October 27, 2008 Technical, General

Customer support can be fantastically rewarding sometimes. When your combination of skill, tenacity and knowledge produce a solution that’s straightforward and effective, the feeling of satisfaction is hard to match. It doesn’t even have to be something big, we’ll take those small victories gladly. Our work sometimes looks a bit like magic, and we don’t mind one bit.

A few weeks ago one of our customers reported problems with streaming media from their server. Clients were taking about 20-30sec to connect, which was of course unacceptable, and they were suspecting something was wrong on our side, perhaps congestion or some over-zealous border firewall. The redundant connectivity we purchase is well above requirements even in the face of failure, and we don’t oversell bandwidth, so the former wasn’t a possibility. We use Linux’s netfilter framework for firewalling and routing (some people are really surprised when they learn we’re not using an enterprise-y appliance box) so the latter wasn’t likely. Thanks, Cisco, but we know plenty about security; we don’t need you to silently break our SMTP transactions for us in the name of “security”.

The server had been setup to listen on port 443 (to get around annoying corporate firewalls and the like) instead of the defaults in the config file, which looked to be ports 8083 and 33840. Not that this should be a problem, I checked the ports the server was listening on with netstat and confirmed that the firewall was letting it through (the media server is a java app, by the way).

netstat -tunlp | grep java

The customer had been in contact with the vendor of the media streaming server software for a little while now, and they were adamant it was a problem with our network.

One of the most useful tools in our arsenal for diagnosing network issues is tcpdump. With a rule-specification syntax that’s probably rich enough to solve a three-body problem, it’s very easy to drill down and find what you need in the flow of information. In this case I got the customer’s IP address and asked them to attempt a few connections, using a filter something like this:

tcpdump -i any host and not tcp port ssh

What I immediately saw was a wave of connection attempts to port 1935. “But there’s nothing listening there”, I thought. Puzzled, I dropped the firewall and asked them to try again; it worked immediately, and they were quite happy to leave the firewall off at that point. We didn’t want to do this of course, so I asked them to persevere for a bit.

After raising the firewall again I asked the customer to connect again and watched the packets intently. Requests were arriving on 1935, being dropped by the firewall, then retried, which is consistent with exponential backoff behaviour. Almost exactly 20sec later, a connection attempt arrived on port 443 and the customer commented that it had finally connected.

Aha! Everything suddenly clicked. The client was attempting a connection on 1935, which it turns out is a standard port used by the Flash content server. With nothing listening there, the standard procedure is to have the firewall drop all such packets and not bother replying. The client, assuming the possibility of a congested/lossy network, keeps retrying for 20 seconds, gives up, tries another port, and immediately succeeds. With the firewall down, the OS instead replies with a TCP RST to tell the client there’s nothing there, so it tries the alternate port straight away.

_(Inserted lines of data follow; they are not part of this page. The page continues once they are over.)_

(* ===== verification/KcpInput.v ===== *)
(** * Input of a lower-level packet

    Models ikcp_get_conv and ikcp_input of src/util/ikcp.c. *)

From S2P Require Import Prelude Codec KcpState KcpAck KcpRecv KcpSend.

(** ** ikcp_get_conv *)

(** The result 0 is [None]; [size] is the length of the packet. *)
Definition ikcp_get_conv (data : option (list byte)) (size : Z) : run (option Z) :=
  match data with
  | None => Ok None
  | Some data =>
      if size <? IKCP_OVERHEAD then Ok None
      else '(c, _) ← ikcp_decode32u data; Ok (Some c)
  end.

(** ** The header of a segment *)

Record header := mkHeader {
  h_conv : Z; h_cmd : Z; h_frg : Z; h_wnd : Z;
  h_ts : Z; h_sn : Z; h_una : Z; h_len : Z
}.

(** The reads of ikcp_input after the [conv] field. *)
Definition decode_tail (c : Z) (data : list byte) : run (header * list byte) :=
  '(cmd, data) ← ikcp_decode8u data;
  '(frg, data) ← ikcp_decode8u data;
  '(wnd, data) ← ikcp_decode16u data;
  '(ts, data) ← ikcp_decode32u data;
  '(sn, data) ← ikcp_decode32u data;
  '(una, data) ← ikcp_decode32u data;
  '(len, data) ← ikcp_decode32u data;
  Ok (mkHeader c cmd frg wnd ts sn una len, data).

(** ** The four commands *)

Definition input_ack (kcp : ikcpcb) (h : header) : ikcpcb :=
  let kcp :=
    if itimediff (current kcp) (h_ts h) >=? 0
    then ikcp_update_ack kcp (itimediff (current kcp) (h_ts h)) else kcp in
  ikcp_shrink_buf (ikcp_parse_ack kcp (h_sn h)).

(** The segment ikcp_input builds from a PUSH. *)
Definition push_seg (raw : IKCPSEG) (h : header) (data : list byte) : IKCPSEG :=
  raw <| seg_conv := h_conv h |> <| seg_cmd := h_cmd h |> <| seg_frg := h_frg h |>
      <| seg_wnd := h_wnd h |> <| seg_ts := h_ts h |> <| seg_sn := h_sn h |>
      <| seg_una := h_una h |> <| seg_len := h_len h |>
      <| seg_data := if h_len h >? 0 then take (Z.to_nat (h_len h)) data
                     else seg_data raw |>.

Definition input_push (m : mem) (kcp : ikcpcb) (h : header) (data : list byte)
  : run ikcpcb :=
  if itimediff (h_sn h) (u32 (rcv_nxt kcp + rcv_wnd kcp)) <? 0 then
    kcp ← ikcp_ack_push m kcp (h_sn h) (h_ts h);
    if itimediff (h_sn h) (rcv_nxt kcp) >=? 0 then
      match ikcp_segment_new m (h_len h) with
      | None => Undef
      | Some raw =>
          c_require (bool_decide (h_len h <= zlen data)) ≫= fun _ =>
          Ok (ikcp_parse_data kcp (push_seg raw h data))
      end
    else Ok kcp
  else Ok kcp.

Definition is_cmd (cmd : Z) : bool :=
  (cmd =? IKCP_CMD_PUSH) || (cmd =? IKCP_CMD_ACK)
  || (cmd =? IKCP_CMD_WASK) || (cmd =? IKCP_CMD_WINS).

(** What follows the header checks, up to [data += len]. *)
Definition input_seg (m : mem) (kcp : ikcpcb) (h : header) (data : list byte)
  : run ikcpcb :=
  let kcp := kcp <| rmt_wnd := h_wnd h |> in
  let kcp := ikcp_shrink_buf (ikcp_parse_una kcp (h_una h)) in
  if h_cmd h =? IKCP_CMD_ACK then Ok (input_ack kcp h)
  else if h_cmd h =? IKCP_CMD_PUSH then input_push m kcp h data
  else if h_cmd h =? IKCP_CMD_WASK then
    Ok (kcp <| probe := Z.lor (probe kcp) IKCP_ASK_TELL |>)
  else Ok kcp.

(** ** The loop

    [None] is the normal exit by [break], [Some ret] an early return.  A round
    consumes at least the 24 bytes of a header, so [length data] rounds are
    enough; running out of [fuel] is reported as [Undef]. *)
Fixpoint input_loop (m : mem) (fuel : nat) (kcp : ikcpcb) (data : list byte) (size : Z)
  : run (ikcpcb * option Z) :=
  match fuel with
  | O => Undef
  | S fuel =>
      if size <? IKCP_OVERHEAD then Ok (kcp, None)
      else
        '(c, data) ← ikcp_decode32u data;
        if negb (c =? conv kcp) then Ok (kcp, Some (-1))
        else
          '(h, data) ← decode_tail c data;
          let size := size - IKCP_OVERHEAD in
          if size <? h_len h then Ok (kcp, Some (-2))
          else if negb (is_cmd (h_cmd h)) then Ok (kcp, Some (-3))
          else
            kcp ← input_seg m kcp h data;
            input_loop m fuel kcp (drop (Z.to_nat (h_len h)) data) (size - h_len h)
  end.

(** The growth of the congestion window after the loop; [una] is the value of
    [snd_una] before it. *)
Definition input_cwnd (kcp : ikcpcb) (una : Z) : run ikcpcb :=
  if itimediff (snd_una kcp) una >? 0 then
    if cwnd kcp <? rmt_wnd kcp then
      let mss := mss kcp in
      kcp ←
        (if cwnd kcp <? ssthresh kcp then
           Ok (kcp <| cwnd := u32 (cwnd kcp + 1) |> <| incr := u32 (incr kcp + mss) |>)
         else
           let kcp := if incr kcp <? mss then kcp <| incr := mss |> else kcp in
           if incr kcp =? 0 then Undef
           else
             let kcp := kcp <| incr :=
               u32 (incr kcp + (u32 (mss * mss) / incr kcp + mss / 16)) |> in
             Ok (if u32 (u32 (cwnd kcp + 1) * mss) >=? incr kcp
                 then kcp <| cwnd := u32 (cwnd kcp + 1) |> else kcp));
      Ok (if cwnd kcp >? rmt_wnd kcp
          then kcp <| cwnd := rmt_wnd kcp |> <| incr := u32 (rmt_wnd kcp * mss) |>
          else kcp)
    else Ok kcp
  else Ok kcp.

(** ** ikcp_input *)

Definition ikcp_input (m : mem) (kcp : ikcpcb) (data : option (list byte)) (size : Z)
  : run (ikcpcb * Z) :=
  let una := snd_una kcp in
  match data with
  | None => Ok (kcp, 0)
  | Some data =>
      if size <? 24 then Ok (kcp, 0)
      else
        '(kcp, ret) ← input_loop m (S (length data)) kcp data size;
        match ret with
        | Some ret => Ok (kcp, ret)
        | None => kcp ← input_cwnd kcp una; Ok (kcp, 0)
        end
  end.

The solution then, was simple: ensure that the client gets a TCP RST for connections to port 1935. This is similar to what’s done for port 113 (the ident protocol that’s familiar to IRC users), which can also delay connections to the server. Filtergen doesn’t appear to have a way to specify how to REJECT, so it just uses the default ICMP port-unreachable. This should be sufficient, but testing showed that the client wasn’t getting them, so I just allowed the connections through in the end. The IP stack caught them and all was well. If you’re using raw iptables rules, something like this will do the job.

iptables -I INPUT -p tcp –dport 1935 -j REJECT –reject-with tcp-reset

All up this probably only took 10-15min on the phone with the customer. For them, after a number of hours of fruitless grappling with vendor tech support, that’s magic.